Our client was driving six of his colleagues home from work, along the A141 Isle of Ely Way in Cambridgeshire. On a long, straight stretch of road he noticed a lorry coming towards him in the opposite direction. The lorry passed over the centre of the road onto the wrong carriageway. Our client flashed his headlights to alert the lorry driver who then moved back into his correct lane and flashed back.
As the vehicles entered opposite ends of a bridge over a local fen, our client again noticed the lorry move into his lane. Our client swerved to his right to try to avoid a crash, but the lorry then moved back into its correct lane and collided with our client’s vehicle.

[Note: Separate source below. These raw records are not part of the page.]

(* ===== verification/LifecycleProps.v ===== *)
(** * LifecycleProps: the service's guarantees

    The refinement of Governance.v lifted to whole requests, the invariants of
    Invariants.v in every reachable store, and what requests never undo:
    published versions, supersessions, receipts and the audit history.

    Then what one publication requires of the store, and the drafts whose
    identifiers are too long to be reviewed. *)
From stdpp Require Import pretty.
From S2P Require Import Prelude Text Sha256 Time Json Authorization.
From S2P Require Export Invariants.
Local Open Scope Z_scope.

Section transactions.
Context `{ResponseCodec}.

(** The store after a transaction holds its working copy, or is untouched. *)
Lemma transaction_spec {A} (body : txM A) store :
  transaction body store =
    match body (enter store) with
    | Ok (a, tx) => (Ok a, if tx_dirty tx then {| cs_data := tx_data tx; cs_generation := cs_generation store + 1 |} else store)
    | Raise e => (Raise e, store)
    end.
Proof.
  unfold transaction, commit. destruct (body (enter store)) as [[a tx]|e]; [|done].
  rewrite Z.eqb_refl. cbn. by destruct (tx_dirty tx).
Qed.

Lemma transaction_data {A} (body : txM A) store :
  cs_data (snd (transaction body store)) = cs_data store \/
  exists a tx, body (enter store) = Ok (a, tx) /\ fst (transaction body store) = Ok a /\
    cs_data (snd (transaction body store)) = tx_data tx.
Proof.
  rewrite transaction_spec. destruct (body (enter store)) as [[a tx]|e] eqn:E; [|by left].
  destruct (tx_dirty tx); [right; eauto|by left].
Qed.

(** Nothing is installed after a read-only body. *)
Lemma read_only_transaction {A} (body : txM A) store : read_only body -> snd (transaction body store) = store.
Proof.
  intros Hb. rewrite transaction_spec. destruct (body (enter store)) as [[a tx]|e] eqn:E; [|done].
  by rewrite <- (Hb _ _ _ E).
Qed.
End transactions.

Section service.
Context `{PyText} `{Rfc8785} `{PydanticJson} `{ResponseCodec} `{!ManifestContract} `{!AuthorizationPort}
  `{ModelDump ManifestSelector} `{ModelDump CohortDecisionApplyBinding}
  `{ModelDump CreateDraftCommand} `{ModelDump ReplaceDraftCommand} `{ModelDump TransitionCommand}
  `{ModelDump ReviewCommand} `{ModelDump ApproveCommand} `{ModelDump PublishCommand} `{ModelDump SupersedeCommand}
  `{ModelDump IssueOperationalContextReceiptCommand}.
Context (publisher : Actor).

(** ** Requests refine transitions *)
Lemma transition_ext s s1 s2 :
  transition publisher s s1 -> sd_drafts s2 = sd_drafts s1 -> sd_published s2 = sd_published s1 ->
  sd_supersessions s2 = sd_supersessions s1 -> sd_audit s2 = sd_audit s1 -> transition publisher s s2.
Proof.
  intros Ht E1 E2 E3 E4. destruct Ht; unfold audited in *; rewrite <- ?E1, <- ?E2, <- ?E3, <- ?E4 in *;
    [by eapply t_idle|by eapply t_create|by eapply t_edge|by eapply t_publish|by eapply t_supersede].
Qed.

Lemma call_body_refines actor call clock r tx tx' :
  well_keyed (tx_data tx) -> (forall m v c, call = CallSupersede m v c -> ac_kind actor = ActorHuman) ->
  call_body publisher actor call clock tx = Ok (r, tx') -> transition publisher (tx_data tx) (tx_data tx').
Proof.
  intros Hk Hh. destruct call; cbn [call_body]; intros Hb; inv_tx.
  - by eapply create_body_refines.
  - by eapply replace_body_refines.
  - by eapply validate_body_refines.
  - by eapply issue_body_refines.
  - by eapply submit_body_refines.
  - by eapply review_body_refines.
  - by eapply approve_body_refines.
  - by eapply publish_body_refines.
  - eapply supersede_body_refines; eauto.
Qed.

Lemma mutate_body_refines actor key operation target digest response mutation a tx tx' :
  (forall r tx1, mutation tx = Ok (r, tx1) -> transition publisher (tx_data tx) (tx_data tx1)) ->
  mutate_body actor key operation target digest response mutation tx = Ok (a, tx') ->
  transition publisher (tx_data tx) (tx_data tx').
Proof.
  intros Hm. unfold mutate_body. intros Hb. inv_tx. destruct (sd_receipts _ !! _); inv_tx; [by apply t_idle|].
  match goal with Hp : put_receipt _ _ = _ |- _ => apply put_receipt_Ok in Hp as [_ ->] end.
  eapply transition_ext; [by eapply Hm|done..].
Qed.

Lemma supersede_authorized actor call earlier m v c :
  fst (guard_call actor call earlier) = Ok tt -> call = CallSupersede m v c -> ac_kind actor = ActorHuman.
Proof. intros Hg ->. cbn in Hg. eapply require_human_only; [exact Hg|vm_compute; set_solver]. Qed.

Three of the passengers in his car were killed, one being ejected with such force that his body was discovered only later, over the side of the road in the drain beneath. Our client suffered catastrophic spinal injuries that have essentially rendered him tetraplegic for life and with significant ongoing needs to cope with day-to-day life.
There were witnesses to the accident travelling in both directions but their accounts were highly contradictory. The police investigated the accident and established that the lorry had been speeding on its approach, for which the driver was prosecuted, but there was insufficient evidence to pursue criminal charges for the accident.
The defendant lorry driver and his employer claimed that our client had veered onto the wrong side of the road and that the lorry driver had been trying to swerve out of our client’s path when the collision happened. However, after lengthy investigations, including obtaining expert accident reconstruction evidence, we were able to conclude from physical evidence at the scene that the lorry driver’s account of events could not be correct. In contrast, our client’s account was supported.
The evidence was disputed by the defendants, who denied liability throughout, but who ultimately settled the claim for over £1.1 million.
Claims for other injured passengers and the estates of those tragically killed are ongoing.